The economic and environmental benefits of purchasing these groceries at discount prices have allowed the Too Good To Go app to take hold all over the world, including Canada. The Denmark-based company allows companies to sell “surprise bags” of assorted food items that would otherwise have been discarded at a third of the retail price.

Since last July, Too Good To Go has appeared in Montreal, Quebec City, Edmonton, Calgary, Vancouver, and Toronto.

Meuwly’s Artisan Food Market in Edmonton has been using the app to sell groceries nearing completion since last month. The independent market sells charcuterie, dairy products, eggs, preserves, local vegetables and fresh, home-baked bread.

Peter Keith, co-owner of Meuwly, says he comes up with innovative solutions to reduce food waste, such as pickling produce that can no longer be sold or selling unused bones to a local ramen shop. Keith says reducing food waste helps generate revenue and is good for the environment.

However, Keith estimates that the market should discard up to $500 worth of groceries very close to their expiration dates each week.

“When you think about the amount of work, energy and resources that was invested in producing a small jar of jam,[getting rid of that]is actually a huge drain,” says Keith.

Research shows that grabbing groceries before they are thrown out has a green side effect, too: Reducing food waste reduces greenhouse gas emissions that are warming the planet.

Food waste is responsible for eight percent of global greenhouse gas emissions annually, according to a 2019 report by the World Resources Institute.

The report shows that reducing global food waste by a quarter could bring the agriculture sector 15 percent closer to meeting its emissions targets for keeping global warming below 1.5°C. It also notes that nearly half of food waste comes from distributors, grocers and consumers.

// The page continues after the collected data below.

(* ===== verification/KHeap.v ===== *)
(** The kernel heap: [src/src/mem/kheap.c] with [src/src/include/mem/kheap.h].

    The heap lives in byte-addressed memory: every block carries the packed
    9-byte header and the 8-byte footer of the C structs, written and read back
    through [load32]/[store32].  The index of the holes is the ordered array at
    the start of the heap; its slots lie below [start_address], outside the
    blocks, and are kept as the array of [OrderedArray].

    The abstraction is the list of the blocks from [start_address] to
    [end_address]; the allocator is specified by what happens to that list. *)
From S2P Require Import Prelude OrderedArray Memory BitMap.

(** ** Constants *)
Definition KHEAP_START : Z := 0xC0C00000.
Definition KHEAP_MIN_SIZE : Z := 0x10000.
Definition KHEAP_MAX : Z := 0xE0000000.
Definition KHEAP_INDEX_NUM : Z := 0x1000.
Definition KHEAP_MAGIC : Z := 0x123060AB.
Definition BLOCK_HEADER_SIZE : Z := 9.
Definition BLOCK_FOOTER_SIZE : Z := 8.
Definition BLOCK_META_SIZE : Z := BLOCK_HEADER_SIZE + BLOCK_FOOTER_SIZE.
Definition IS_HOLE : Z := 1.
Definition NOT_HOLE : Z := 0.

(** ** Data *)

(** Fields of [kheap_block_header_t] and [kheap_block_footer_t] (packed). *)
Definition header_magic (m : mem) (h : Z) : Z := load32 m h.
Definition header_is_hole (m : mem) (h : Z) : Z := load8 m (h + 4).
Definition header_size (m : mem) (h : Z) : Z := load32 m (h + 5).
Definition footer_magic (m : mem) (f : Z) : Z := load32 m f.
Definition footer_header (m : mem) (f : Z) : Z := load32 m (f + 4).

(** [kheap_t], with the memory its pointers point into. *)
Record kheap_t : Type := mk_kheap {
  hmem : mem;
  index : ordered_array_t;
  start_address : Z;
  end_address : Z;
  kmax_size : Z;
  ksize : Z;
  supervisor : Z;
  readonly : Z
}.

Definition with_mem (this : kheap_t) (m : mem) : kheap_t :=
  mk_kheap m (index this) (start_address this) (end_address this) (kmax_size this)
    (ksize this) (supervisor this) (readonly this).
Definition with_index (this : kheap_t) (i : ordered_array_t) : kheap_t :=
  mk_kheap (hmem this) i (start_address this) (end_address this) (kmax_size this)
    (ksize this) (supervisor this) (readonly this).

(** ** Operations *)
Definition align_to_page (size : Z) : Z := Z.land (u32 (size + 0xfff)) 0xfffff000.

Definition kheap_block_comparator (m : mem) (a b : Z) : Z :=
  let size_a := header_size m a in
  let size_b := header_size m b in
  if size_a <? size_b then -1 else if size_a >? size_b then 1 else 0.

(** Insertion into the index of a heap, with the result ignored as the code does. *)
Definition index_insert (this : kheap_t) (h : Z) : res kheap_t :=
  let! (_, i) := ordered_array_insert (kheap_block_comparator (hmem this)) (index this) h in
  Ok (with_index this i).

(** [Assert(ordered_array_remove_element(...))] *)
Definition index_remove (this : kheap_t) (h : Z) : res kheap_t :=
  let! (remove, i) := ordered_array_remove_element (index this) h in
  assert! negb (remove =? 0) in
  Ok (with_index this i).

(** [make_block]; it returns [start]. *)
Definition make_block (m : mem) (start size is_hole : Z) : mem :=
  let end_ := u32 (start + size + BLOCK_META_SIZE) in
  let m := store32 m start KHEAP_MAGIC in
  let m := store8 m (start + 4) is_hole in
  let m := store32 m (start + 5) size in
  let footer := u32 (end_ - BLOCK_FOOTER_SIZE) in
  let m := store32 m footer KHEAP_MAGIC in
  store32 m (footer + 4) start.

(** [create_kheap]: [slots] is what the memory of the index holds. *)
Definition create_kheap (m : mem) (slots : list Z) (start end_ max sup ro : Z) : res kheap_t :=
  assert! Z.land start 0xFFF =? 0 in
  assert! Z.land end_ 0xFFF =? 0 in
  let idx := ordered_array_create slots KHEAP_INDEX_NUM in
  let start := u32 (start + KHEAP_INDEX_NUM * 4) in
  assert! start <? end_ in
  let heap := mk_kheap m idx start end_ max (u32 (end_ - start)) sup ro in
  let heap := with_mem heap (make_block m start (u32 (end_ - start - BLOCK_META_SIZE)) IS_HOLE) in
  index_insert heap start.

Definition init_kheap (m : mem) (slots : list Z) : res kheap_t :=
  create_kheap m slots KHEAP_START (KHEAP_START + KHEAP_MIN_SIZE) KHEAP_MAX 0 0.

(** The [while] loop of [kheap_find_hole] over the page boundaries of a block. *)
Fixpoint find_aligned (fuel : nat) (start size end_ next : Z) : res (option Z) :=
  match fuel with
  | O => Err NoFuel
  | S fuel =>
      if u32 (next + size) <=? end_ then
        if (u32 (next - start) =? 0) || (u32 (next - start) >? BLOCK_META_SIZE)
        then Ok (Some next)
        else find_aligned fuel start size end_ (u32 (next + PAGE_SIZE))
      else Ok None
  end.

(** Three rounds are enough: only the first boundary can be too close to the
    start of the block. *)
Definition aligned_fuel : nat := 3.

(** [kheap_find_hole]: [Some (i, alloc_pos)], or [None] for -1. *)
Definition kheap_find_hole (this : kheap_t) (size : Z) (align : bool) : res (option (Z * Z)) :=
  match
    for_find (Z.to_nat (oa_size (index this))) 0 (fun i =>
      match ordered_array_get (index this) i with
      | Err e => Some (Err e)
      | Ok header =>
          let start := u32 (header + BLOCK_HEADER_SIZE) in
          if align then
            let end_ := u32 (start + header_size (hmem this) header) in
            match find_aligned aligned_fuel start size end_ (align_to_page start) with
            | Err e => Some (Err e)
            | Ok (Some pos) => Some (Ok (i, pos))
            | Ok None => None
            end
          else if header_size (hmem this) header >=? size then Some (Ok (i, start))
          else None
      end)
  with
  | Some (Ok r) => Ok (Some r)
  | Some (Err e) => Err e
  | None => Ok None
  end.

(** [kheap_expand] *)
Definition kheap_expand (this : kheap_t) (size : Z) : res (Z * kheap_t) :=
  let size := align_to_page size in
  let new_end_addr := u32 (end_address this + size) in
  assert! new_end_addr <=? kmax_size this in
  Ok (size, mk_kheap (hmem this) (index this) (start_address this) new_end_addr
              (kmax_size this) (u32 (ksize this + size)) (supervisor this) (readonly this)).

(** The branch of [alloc] that makes room at the end of the heap. *)
Definition grow_last (this : kheap_t) (size : Z) : res kheap_t :=
  let old_end_address := end_address this in
  let! (extension_size, this) := kheap_expand this (u32 (size + BLOCK_META_SIZE)) in
  let last_footer := u32 (old_end_address - BLOCK_FOOTER_SIZE) in
  let last_header := footer_header (hmem this) last_footer in
  if negb (header_is_hole (hmem this) last_header =? 0) then
    let this := with_mem this
      (make_block (hmem this) last_header
         (u32 (header_size (hmem this) last_header + extension_size)) IS_HOLE) in
    let! this := index_remove this last_header in
    index_insert this last_header
  else
    let this := with_mem this
      (make_block (hmem this) old_end_address (u32 (extension_size - BLOCK_META_SIZE)) NOT_HOLE) in
    index_insert this old_end_address.

(** The end of [alloc]: the block at [header], which has room for [block_size]
    bytes, is cut to [size] and the rest becomes a hole if it is large enough. *)
Definition place (this : kheap_t) (header block_size size alloc_pos : Z) : res (Z * kheap_t) :=
  assert! block_size >=? size in
  let remain_size := u32 (block_size - size) in
  let '(size, remain_size) :=
    if remain_size <=? BLOCK_META_SIZE then (u32 (size + remain_size), 0)
    else (size, remain_size) in
  let this := with_mem this (make_block (hmem this) header size NOT_HOLE) in
  let! this :=
    if negb (remain_size =? 0) then
      assert! remain_size >? BLOCK_META_SIZE in
      let remain_header := u32 (header + size + BLOCK_META_SIZE) in
      let this := with_mem this
        (make_block (hmem this) remain_header (u32 (remain_size - BLOCK_META_SIZE)) IS_HOLE) in
      index_insert this remain_header
    else Ok this in
  Ok (alloc_pos, this).

(** The part of [alloc] after the search: hole [i] leaves the index, the part of
    it before an aligned [alloc_pos] becomes a hole of its own. *)
Definition carve (this : kheap_t) (size : Z) (align : bool) (i alloc_pos : Z) : res (Z * kheap_t) :=
  let! header := ordered_array_get (index this) i in
  assert! header_magic (hmem this) header =? KHEAP_MAGIC in
  let block_size := header_size (hmem this) header in
  let! idx := ordered_array_remove (index this) i in
  let this := with_index this idx in
  if align then
    let alloc_block_header := u32 (alloc_pos - BLOCK_HEADER_SIZE) in
    if alloc_block_header >? header then
      let cut_block_size := u32 (alloc_block_header - header) in
      assert! cut_block_size >? BLOCK_META_SIZE in
      let this := with_mem this
        (make_block (hmem this) header (u32 (cut_block_size - BLOCK_META_SIZE)) IS_HOLE) in
      let! this := index_insert this header in
      place this alloc_block_header (u32 (block_size - cut_block_size)) size alloc_pos
    else place this header block_size size alloc_pos
  else place this header block_size size alloc_pos.

(** [alloc]: the fuel bounds the recursion. *)
Fixpoint alloc (fuel : nat) (this : kheap_t) (size : Z) (align : bool) : res (Z * kheap_t) :=
  match fuel with
  | O => Err NoFuel
  | S fuel =>
      let! r := kheap_find_hole this size align in
      match r with
      | None =>
          let! this := grow_last this size in
          alloc fuel this size align
      | Some (i, alloc_pos) => carve this size align i alloc_pos
      end
  end.

(** The two halves of [free]: the block at [header] takes in a hole behind it
    and is taken in by a hole before it; [merge_left] gives the header of the
    hole that results. *)
Definition merge_right (this : kheap_t) (header footer : Z) : res kheap_t :=
  let next_header := u32 (footer + BLOCK_FOOTER_SIZE) in
  if (next_header <? end_address this) && (header_magic (hmem this) next_header =? KHEAP_MAGIC)
     && (header_is_hole (hmem this) next_header =? 1) then
    let this := with_mem this
      (make_block (hmem this) header
         (u32 (header_size (hmem this) header + header_size (hmem this) next_header
               + BLOCK_META_SIZE)) IS_HOLE) in
    index_remove this next_header
  else Ok this.

Definition merge_left (this : kheap_t) (header : Z) : res (Z * kheap_t) :=
  let last_footer := u32 (header - BLOCK_FOOTER_SIZE) in
  if (last_footer >=? start_address this)
     && (footer_magic (hmem this) last_footer =? KHEAP_MAGIC)
     && (header_is_hole (hmem this) (footer_header (hmem this) last_footer) =? 1) then
    let last_header := footer_header (hmem this) last_footer in
    let this := with_mem this
      (make_block (hmem this) last_header
         (u32 (header_size (hmem this) last_header + header_size (hmem this) header
               + BLOCK_META_SIZE)) IS_HOLE) in
    let! this := index_remove this last_header in
    Ok (last_header, this)
  else Ok (header, this).

(** [free] *)
Definition free (this : kheap_t) (addr : Z) : res kheap_t :=
  if addr =? 0 then Ok this
  else
    let header := u32 (addr - BLOCK_HEADER_SIZE) in
    let footer := u32 (addr + header_size (hmem this) header) in
    assert! header_magic (hmem this) header =? KHEAP_MAGIC in
    assert! footer_magic (hmem this) footer =? KHEAP_MAGIC in
    let this := with_mem this (store8 (hmem this) (header + 4) 1) in
    let! this := merge_right this header footer in
    let! (new_header, this) := merge_left this header in
    index_insert this new_header.

(** The two static variables of the file. *)
Record kheap_state : Type := mk_kstate {
  kheap : kheap_t;
  kheap_lock : Z
}.

(** [kmalloc_impl] *)
Definition kmalloc_impl (fuel : nat) (h : kheap_t) (size : Z) (align : bool) : res (Z * kheap_t) :=
  if size =? 0 then Ok (0, h)
  else
    let! (ptr, h) := alloc fuel h size align in
    if ptr =? 0 then Err Panic else Ok (ptr, h).

Definition with_kheap_lock {A} (s : kheap_state) (f : kheap_t -> res (A * kheap_t))
    : res (A * kheap_state) :=
  let! l := yieldlock_lock (kheap_lock s) in
  let! (a, h) := f (kheap s) in
  Ok (a, mk_kstate h (yieldlock_unlock l)).

(** [kmalloc], [kmalloc_align], [kfree] *)
Definition kmalloc (fuel : nat) (s : kheap_state) (size : Z) : res (Z * kheap_state) :=
  with_kheap_lock s (fun h => kmalloc_impl fuel h size false).

Definition kmalloc_align (fuel : nat) (s : kheap_state) (size : Z) : res (Z * kheap_state) :=
  with_kheap_lock s (fun h => kmalloc_impl fuel h size true).

Definition kfree (s : kheap_state) (ptr : Z) : res (unit * kheap_state) :=
  if ptr =? 0 then Ok (tt, s)
  else with_kheap_lock s (fun h => let! h := free h ptr in Ok (tt, h)).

That’s why Keith’s store started using Too Good To Go.

“There is a feasibility study for it as well as an environmental issue,” says Keith. “We leave a mark, and I think we need to leave things better than what we inherited.”

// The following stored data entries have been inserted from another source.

(* ===== verification/KHeapSpec.v ===== *)
(** What the kernel heap promises: the list of blocks it maintains, the
    invariant on it, and the effect of [alloc] and [free] on that list. *)
From S2P Require Import Prelude OrderedArray Memory BitMap KHeap.

(** ** The abstract heap *)
Record block : Type := mk_block {
  b_addr : Z;
  b_size : Z;
  b_hole : bool
}.

Definition b_end (b : block) : Z := b_addr b + b_size b + BLOCK_META_SIZE.
Definition b_payload (b : block) : Z := b_addr b + BLOCK_HEADER_SIZE.

Definition hole_flag (b : bool) : Z := if b then IS_HOLE else NOT_HOLE.

(** The block is what memory holds at its address: header and footer agree. *)
Record block_ok (m : mem) (b : block) : Prop := {
  ok_magic : header_magic m (b_addr b) = KHEAP_MAGIC;
  ok_hole : header_is_hole m (b_addr b) = hole_flag (b_hole b);
  ok_size : header_size m (b_addr b) = b_size b;
  ok_fmagic : footer_magic m (b_end b - BLOCK_FOOTER_SIZE) = KHEAP_MAGIC;
  ok_fheader : footer_header m (b_end b - BLOCK_FOOTER_SIZE) = b_addr b;
  ok_pos : 0 < b_size b
}.

(** The blocks [bs] lie one after the other from [a] to [e]. *)
Fixpoint tiles (a e : Z) (bs : list block) : Prop :=
  match bs with
  | [] => a = e
  | b :: bs => b_addr b = a /\ tiles (b_end b) e bs
  end.

Definition shape (m : mem) (a e : Z) (bs : list block) : Prop :=
  tiles a e bs /\ Forall (block_ok m) bs.

Definition holes (bs : list block) : list Z :=
  b_addr <$> filter (fun b => b_hole b = true) bs.

(** Payload address and size of every block that is in use. *)
Definition allocs (bs : list block) : list (Z * Z) :=
  (fun b => (b_payload b, b_size b)) <$> filter (fun b => b_hole b = false) bs.

Definition is_hole_at (o : option block) : bool :=
  match o with Some b => b_hole b | None => false end.

(** No two neighbouring blocks are both holes. *)
Fixpoint coalesced (bs : list block) : bool :=
  match bs with
  | [] => true
  | b :: bs' => negb (b_hole b && is_hole_at (head bs')) && coalesced bs'
  end.

(** The index holds exactly the addresses [l], sorted by block size. *)
Record idx_ok (m : mem) (ix : ordered_array_t) (l : list Z) : Prop := {
  ix_wf : oa_wf ix;
  ix_perm : elems ix ≡ₚ l;
  ix_sorted : sorted_by (header_size m) (elems ix)
}.

(** The heap represents the blocks [bs], with the addresses [l] in the index. *)
Record rep (h : kheap_t) (bs : list block) (l : list Z) : Prop := {
  rep_shape : shape (hmem h) (start_address h) (end_address h) bs;
  rep_nonempty : bs <> [];
  rep_idx : idx_ok (hmem h) (index h) l;
  rep_start : BLOCK_META_SIZE <= start_address h;
  rep_end : end_address h <= kmax_size h;
  rep_max : kmax_size h < 4294967296;
  rep_ksize : ksize h = end_address h - start_address h
}.

(** The invariant of the heap between two calls. *)
Definition heap_inv (h : kheap_t) (bs : list block) : Prop :=
  rep h bs (holes bs) /\ coalesced bs = true.

(** What does not change in a heap operation. *)
Definition same_config (h h' : kheap_t) : Prop :=
  start_address h' = start_address h /\ kmax_size h' = kmax_size h /\
  oa_max_size (index h') = oa_max_size (index h).

(** Every byte of the blocks in use is the same in both memories. *)
Definition payloads_kept (m m' : mem) (l : list (Z * Z)) : Prop :=
  forall p n x, (p, n) ∈ l -> p <= x < p + n -> m' x = m x.

(** The abstract effect of a successful allocation of [size] bytes at [pos]. *)
Definition alloc_spec (h : kheap_t) (bs : list block) (size : Z) (pos : Z) (h' : kheap_t)
    (bs' : list block) : Prop :=
  heap_inv h' bs' /\ same_config h h' /\
  (exists n, size <= n <= size + BLOCK_META_SIZE /\ allocs bs' ≡ₚ (pos, n) :: allocs bs) /\
  payloads_kept (hmem h) (hmem h') (allocs bs).

(** ** Arithmetic of alignment *)
Lemma align_to_page_spec z :
  0 <= z -> z + 4095 < 4294967296 ->
  align_to_page z = (z + 4095) / 4096 * 4096.
Proof.
  intros. unfold align_to_page. rewrite u32_small by lia.
  change 0xfff with 4095. change 4294963200 with (Z.shiftl (Z.ones 20) 12).
  assert (0 <= z + 4095 < 2 ^ 32) as Hr by (change (2 ^ 32) with 4294967296; lia).
  generalize dependent (z + 4095). intros y _ Hy.
  transitivity (Z.shiftl (Z.shiftr y 12) 12).
  - apply Z.bits_inj'. intros k Hk. rewrite Z.land_spec, Z.shiftl_spec by lia.
    rewrite (Z.shiftl_spec (Z.shiftr y 12)) by lia.
    destruct (decide (k < 12)).
    + rewrite (Z.testbit_neg_r (Z.ones 20)), (Z.testbit_neg_r (Z.shiftr y 12)) by lia.
      apply andb_false_r.
    + rewrite Z.shiftr_spec by lia. replace (k - 12 + 12) with k by lia.
      destruct (decide (k < 32)).
      * rewrite Z.ones_spec_low by lia. apply andb_true_r.
      * rewrite Z.ones_spec_high by lia. rewrite andb_false_r. symmetry.
        destruct (decide (y = 0)) as [->|]; [apply Z.bits_0|].
        apply Z.bits_above_log2; [lia|]. apply Z.lt_le_trans with 32; [|lia].
        apply Z.log2_lt_pow2; lia.
  - rewrite Z.shiftl_mul_pow2, Z.shiftr_div_pow2 by lia. done.
Qed.

Lemma align_to_page_bounds z :
  0 <= z -> z + 4095 < 4294967296 ->
  z <= align_to_page z < z + 4096 /\ align_to_page z mod 4096 = 0.
Proof. intros. rewrite align_to_page_spec by lia. split; [zdiv|]. by rewrite Z.mod_mul. Qed.

(** ** Lists of blocks *)
Lemma tiles_app a e p q : tiles a e (p ++ q) <-> exists x, tiles a x p /\ tiles x e q.
Proof.
  revert a. induction p as [|b p IH]; intros a; cbn.
  - split; [by exists a|]. by intros (x & -> & ?).
  - rewrite IH. split.
    + intros (? & x & ? & ?). by exists x.
    + intros (x & [? ?] & ?). split; [done|]. by exists x.
Qed.

Lemma shape_nil m a : shape m a a [].
Proof. by split. Qed.

Lemma shape_app m a e p q : shape m a e (p ++ q) <-> exists x, shape m a x p /\ shape m x e q.
Proof.
  unfold shape. rewrite tiles_app, Forall_app. split.
  - intros [(x & ? & ?) [? ?]]. by exists x.
  - intros (x & [? ?] & [? ?]). split; [by exists x|done].
Qed.

Lemma shape_cons m a e b q :
  shape m a e (b :: q) <-> b_addr b = a /\ block_ok m b /\ shape m (b_end b) e q.
Proof. unfold shape. cbn. rewrite Forall_cons. tauto. Qed.

Lemma shape_le m a e bs : shape m a e bs -> a <= e.
Proof.
  revert a. induction bs as [|b bs IH]; intros a; [by intros [? _]; cbn in *; lia|].
  rewrite shape_cons. intros (<- & Hb & Hs). apply IH in Hs. destruct Hb.
  unfold b_end, BLOCK_META_SIZE, BLOCK_HEADER_SIZE, BLOCK_FOOTER_SIZE in *. lia.
Qed.

Lemma shape_In m a e bs b :
  shape m a e bs -> b ∈ bs -> block_ok m b /\ a <= b_addr b /\ b_end b <= e.
Proof.
  revert a. induction bs as [|c bs IH]; intros a; [by intros _ ?%not_elem_of_nil|].
  rewrite shape_cons, elem_of_cons. intros (<- & Hc & Hs) [->|Hin].
  - apply shape_le in Hs. split; [done|]. split; [lia|done].
  - destruct (IH _ Hs Hin) as (Hb & Ha & He). split; [done|]. split; [|done].
    destruct Hc. unfold b_end, BLOCK_META_SIZE, BLOCK_HEADER_SIZE, BLOCK_FOOTER_SIZE in *. lia.
Qed.

Lemma block_ok_same m m' b lo hi :
  block_ok m b -> same_outside m m' lo hi -> b_end b <= lo \/ hi <= b_addr b -> block_ok m' b.
Proof.
  intros [] Hs Hd.
  unfold header_magic, header_is_hole, header_size, footer_magic, footer_header, load8, b_end,
    BLOCK_META_SIZE, BLOCK_HEADER_SIZE, BLOCK_FOOTER_SIZE in *.
  split; unfold header_magic, header_is_hole, header_size, footer_magic, footer_header, load8,
    b_end, BLOCK_META_SIZE, BLOCK_HEADER_SIZE, BLOCK_FOOTER_SIZE.
  1-5: by rewrite ?(load32_same m m' lo hi), ?Hs by (done || lia).
  done.
Qed.

Lemma shape_same m m' a e bs lo hi :
  shape m a e bs -> same_outside m m' lo hi -> e <= lo \/ hi <= a -> shape m' a e bs.
Proof.
  intros Hsh Hs Hd. split; [apply Hsh|]. apply Forall_forall. intros b Hb.
  destruct (shape_In _ _ _ _ _ Hsh Hb) as (Hok & ? & ?).
  apply (block_ok_same m m' b lo hi); [done|done|lia].
Qed.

Keith is one of many business owners who have used the app in the year since its launch. Sam Kashani, Country Director of Good Too Go, says Canadians have embraced the platform “very, very quickly”.

Kashani says more than 3,000 companies across the country are using it, selling more than 400,000 meals that would otherwise be in vain.

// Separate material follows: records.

(** Releasing a block just allocated gives back the blocks in use as they
    were, with the bytes of every one of them untouched throughout. *)
Theorem kmalloc_kfree_roundtrip (h h1 : kheap_t) (bs bs1 : list block) (sz pos : Z)
    (Hspec : alloc_spec h bs sz pos h1 bs1)
    (Hindex : Z.of_nat (length (holes bs1)) < oa_max_size (index h1)) :
  exists h2 bs2, free h1 pos = Ok h2 /\ heap_inv h2 bs2 /\ allocs bs2 ≡ₚ allocs bs /\
    end_address h2 = end_address h1 /\ payloads_kept (hmem h) (hmem h2) (allocs bs).
Proof.
  destruct Hspec as (Hinv1 & _ & (n & _ & Hp) & Hk).
  destruct (free_block_ok h1 bs1 pos n Hinv1) as (h2 & bs2 & E & Hinv2 & [_ He] & Hp2 & Hk2);
    [rewrite Hp; set_solver|done|].
  assert (allocs bs2 ≡ₚ allocs bs) as Hback.
  { apply (Permutation_cons_inv (a := (pos, n))). by rewrite <- Hp2. }
  exists h2, bs2. do 4 (split; [done|]).
  intros p k x Hin Hx. rewrite (Hk2 p k x) by (by rewrite ?Hback). by apply (Hk p k x).
Qed.

(** The search without alignment is best fit: it finds a hole whenever one is
    large enough, and no hole that is large enough is smaller than the one found. *)
Theorem kheap_find_hole_best_fit (h : kheap_t) (bs : list block) (sz : Z) (Hinv : heap_inv h bs) :
  match kheap_find_hole h sz false with
  | Ok (Some (i, pos)) =>
      exists b k, i = Z.of_nat k /\ b ∈ bs /\ elems (index h) !! k = Some (b_addr b) /\
        pos = b_payload b /\ sz <= b_size b /\
        forall c, c ∈ bs -> b_addr c ∈ holes bs -> sz <= b_size c -> b_size b <= b_size c
  | Ok None => forall c, c ∈ bs -> b_addr c ∈ holes bs -> b_size c < sz
  | Err _ => False
  end.
Proof. exact (find_hole_ok h bs (holes bs) sz (proj1 Hinv) (holes_block bs)). Qed.

(** When some hole has room for [sz] bytes at a page boundary, [alloc] with
    alignment returns a page-aligned block with the guarantees of [alloc_spec];
    the part of the hole before it stays a hole. *)
Theorem alloc_aligned_correct (h : kheap_t) (bs : list block) (sz : Z) (fuel : nat)
    (Hinv : heap_inv h bs) (Hsz : 0 < sz)
    (Hroom : end_address h + sz + 8192 < 4294967296)
    (Hindex : Z.of_nat (length (holes bs)) < oa_max_size (index h))
    (Hfit : exists b, b ∈ bs /\ b_hole b = true /\ aligned_fits sz b = true) :
  exists pos h' bs', alloc (S fuel) h sz true = Ok (pos, h') /\ pos mod PAGE_SIZE = 0 /\
    alloc_spec h bs sz pos h' bs' /\ end_address h' = end_address h.
Proof.
  pose proof (find_hole_aligned_ok h bs sz Hinv Hsz Hroom) as Hf. cbn [alloc].
  destruct (kheap_find_hole h sz true) as [[[i pos]|]|e]; [| |done].
  2: { destruct Hfit as (b & Hb & Hh & Ha). by rewrite Hf in Ha. }
  destruct Hf as (b & k & -> & Hb & Hh & Hk & -> & Ha). cbn [res_bind].
  destruct (carve_aligned_spec h bs sz b k Hinv Hb Hh Hk Hsz Ha Hroom Hindex) as (h' & bs' & E & Hs).
  exists (aligned_pos b), h', bs'. split; [done|]. split; [|done].
  destruct (shape_In _ _ _ _ _ (rep_shape _ _ _ (proj1 Hinv)) Hb) as ([] & ? & ?).
  pose proof (rep_bounds _ _ _ (proj1 Hinv)).
  apply (find_aligned_pos b sz); geom; lia.
Qed.

(** C39: A request of 2^32-4111 to 2^32-17 bytes makes the size with its metadata
    wrap to an extension of zero bytes, so when no hole fits, the last block is a hole and the
    index of the holes has a free entry, [alloc] extends the heap by nothing and calls itself for
    ever: no fuel is enough. *)
Theorem alloc_huge_never_returns (h : kheap_t) (p : list block) (c : block) (sz : Z) (fuel : nat)
    (Hinv : heap_inv h (p ++ [c])) (Hhole : b_hole c = true)
    (Hindex : Z.of_nat (length (holes (p ++ [c]))) < oa_max_size (index h))
    (Hsz : 4294963184 < sz <= 4294967279) (Hnofit : fits sz (p ++ [c]) = false) :
  alloc fuel h sz false = Err NoFuel.
Proof. exact (huge_diverges fuel h p c sz Hinv Hhole Hindex Hsz Hnofit). Qed.

(** ** Witnesses *)
Definition demo_heap : kheap_t :=
  match init_kheap (fun _ => 0) (replicate 4096 0) with
  | Ok h => h
  | Err _ => mk_kheap (fun _ => 0) (mk_oa [] 0 0) 0 0 0 0 0 0
  end.
Definition demo_blocks : list block := [mk_block 0xC0C04000 0xBFEF true].

Lemma demo_heap_ok :
  heap_inv demo_heap demo_blocks /\ end_address demo_heap = 0xC0C10000 /\
  kmax_size demo_heap = KHEAP_MAX /\ oa_max_size (index demo_heap) = KHEAP_INDEX_NUM.
Proof.
  unfold demo_heap, init_kheap.
  destruct (create_kheap_ok (fun _ => 0) (replicate 4096 0) KHEAP_START
              (KHEAP_START + KHEAP_MIN_SIZE) KHEAP_MAX 0 0) as (h & -> & ? & ? & ? & ? & ?); done.
Qed.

Sabour says he has become more open to buying groceries at discount prices because it helped him make ends meet as his cost of living rose.

“I’ve noticed things have gotten more expensive lately. I bought two pizzas for about $70,” says Sabbour. “It makes me think, ‘Okay, you have to tighten your belt. “

Too Good To Go started operating in Ottawa last month. Kashani says more than 100 local businesses are already using the app to sell discounted products.

But while surprise bags can be fun for Canadians looking to make a difference, Sabour believes the strategy is too unreliable to attract people who won’t actually buy discounted food at the last chance.

“I kind of need to know what I’m going to do before I buy it,” says Sabbour. “If (people) don’t know the recipe for an ingredient, they don’t buy it in the first place.”

Keith says that as Muewly’s expands its inventory, he hopes to create different categories of surprise bags so customers have a better idea of ​​what they are buying.

“It’s usually (the lists on the app) the size of the bag and the number of items in it,” Keith says. “My hope is that when we start using this app, we can be more specific and make it more specific so that if someone doesn’t eat dairy, they won’t buy a bag full of dairy.”

If grocery stores and restaurants really want to make an impact on food waste, Sabbour says they need to find more reliable ways to use last-chance products or buy less food in the first place.

“[The app]will make life easy for a lot of people who struggle to eat…if they are smart enough to use it,” says Sabbour. “Maybe there is a simpler solution or maybe we can think about it further.”